Given an array which consists of non-negative integers and an integer m, you can split the array into m non-empty continuous subarrays. Write an algorithm to minimize the largest sum among these m subarrays.

Examples:

Input:

nums = [7,2,5,10,8]

m = 2

Output:

18

Explanation:

There are four ways to split nums into two subarrays.

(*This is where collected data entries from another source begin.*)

(* ===== verification/Ranges.v ===== *)
(** * Lists of inclusive packet-number ranges, largest first

    The shape [src/quic/ack.rs], [src/quic/received.rs] and the ACK frames of
    [src/quic/frame.rs] share: [(smallest, largest)] pairs, descending, never
    touching.  Also the two slice searches the range code uses. *)

From S2P Require Import Prelude.

Abbreviation range := (Z * Z)%type.

(** Descending, non-empty, a gap of at least one number between neighbours,
    everything below [hi - 1]. *)
Fixpoint ranges_below (hi : Z) (l : list range) : Prop :=
  match l with
  | [] => True
  | (s, e) :: l' => 0 ≤ s ∧ s ≤ e ∧ e + 1 < hi ∧ ranges_below s l'
  end.

Fixpoint ranges_below_dec hi l : Decision (ranges_below hi l).
Proof. destruct l as [|[s e] l]; cbn; apply _. Defined.
#[global] Existing Instance ranges_below_dec.

(** The numbers a range list stands for. *)
Definition in_range (x : Z) (r : range) : Prop := fst r ≤ x ≤ snd r.
Definition in_ranges (x : Z) (l : list range) : Prop := Exists (in_range x) l.

#[global] Instance in_ranges_dec x l : Decision (in_ranges x l).
Proof. unfold in_ranges, in_range. apply _. Defined.

(** [slice::partition_point] on a slice partitioned by [f]: how many elements
    the prefix on which [f] holds has. *)
Fixpoint partition_point {A} (f : A → bool) (l : list A) : nat :=
  match l with
  | [] => 0
  | x :: l' => if f x then S (partition_point f l') else 0
  end.

Lemma partition_point_app {A} (f : A → bool) l1 l2 :
  Forall f l1 → partition_point f (l1 ++ l2) = (length l1 + partition_point f l2)%nat.
Proof. induction 1 as [|x l Hx Hl IH]; cbn; [done|]. destruct (f x); [by rewrite IH|done]. Qed.

Lemma in_ranges_nil x : ¬ in_ranges x [].
Proof. by intros ?%Exists_nil. Qed.
Lemma in_ranges_cons x r l : in_ranges x (r :: l) ↔ in_range x r ∨ in_ranges x l.
Proof. apply Exists_cons. Qed.
Lemma in_ranges_app x l k : in_ranges x (l ++ k) ↔ in_ranges x l ∨ in_ranges x k.
Proof. apply Exists_app. Qed.

Lemma ranges_below_mono hi hi' l : hi ≤ hi' → ranges_below hi l → ranges_below hi' l.
Proof. destruct l as [|[s e] l]; cbn; [done|]. intuition lia. Qed.

Lemma ranges_below_in hi l x : ranges_below hi l → in_ranges x l → 0 ≤ x ∧ x + 1 < hi.
Proof.
  revert hi. induction l as [|[s e] l IH]; intros hi H Hx; [by apply in_ranges_nil in Hx|].
  cbn in H. destruct H as (?&?&?&Hl). apply in_ranges_cons in Hx as [[? ?]|Hx]; cbn in *; [lia|].
  apply (IH s) in Hx; [lia|done].
Qed.

(** The lower bound a prefix leaves for what follows it. *)
Definition floor_of (hi : Z) (l : list range) : Z :=
  match last l with Some (s, _) => s | None => hi end.

Lemma floor_of_snoc hi l r : floor_of hi (l ++ [r]) = fst r.
Proof. unfold floor_of. rewrite last_snoc. by destruct r. Qed.
Lemma floor_of_cons hi r l : floor_of hi (r :: l) = floor_of (fst r) l.
Proof. unfold floor_of. destruct r as [s e]. rewrite last_cons. by destruct (last l) as [[]|]. Qed.
Lemma floor_of_le hi l : ranges_below hi l → floor_of hi l ≤ hi.
Proof.
  revert hi. induction l as [|[s e] l IH]; intros hi H; [done|].
  rewrite floor_of_cons. cbn in H. destruct H as (?&?&?&H). apply IH in H. cbn. lia.
Qed.

Lemma ranges_below_app hi l k :
  ranges_below hi (l ++ k) ↔ ranges_below hi l ∧ ranges_below (floor_of hi l) k.
Proof.
  revert hi. induction l as [|[s e] l IH]; intros hi; [cbn; tauto|].
  rewrite floor_of_cons. cbn. rewrite IH. tauto.
Qed.

Lemma ranges_above_floor hi l x : ranges_below hi l → in_ranges x l → floor_of hi l ≤ x.
Proof.
  revert hi. induction l as [|[s e] l IH]; intros hi H Hx; [by apply in_ranges_nil in Hx|].
  rewrite floor_of_cons. cbn in H. destruct H as (?&?&?&H).
  apply in_ranges_cons in Hx as [[? ?]|Hx].
  - apply floor_of_le in H. cbn in *. lia.
  - by apply IH.
Qed.

Lemma ranges_below_take hi n l : ranges_below hi l → ranges_below hi (take n l).
Proof.
  intros H. rewrite <- (take_drop n l) in H. by apply ranges_below_app in H as [H _].
Qed.

Lemma in_ranges_take x n l : in_ranges x (take n l) → in_ranges x l.
Proof. intros H. rewrite <- (take_drop n l). apply in_ranges_app. by left. Qed.

Lemma in_ranges_single x r l : in_range x r → in_ranges x (r :: l).
Proof. intros. apply in_ranges_cons. by left. Qed.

The best way is to split it into [7,2,5] and [10,8],

where the largest sum among the two subarrays is only 18.

Note:
If n is the length of array, assume the following constraints are satisfied:

  • 1 ≤ n ≤ 1000
  • 1 ≤ m ≤ min(50, n)

Idea 1. dynmaic programming, similar to Capacity To Ship Packages Within D Days LT1011

dp(i)(m) = min(i <= k <= n - m) max(prefixSum(k+1) - prefixSum(i), dp(k+1)(m-1))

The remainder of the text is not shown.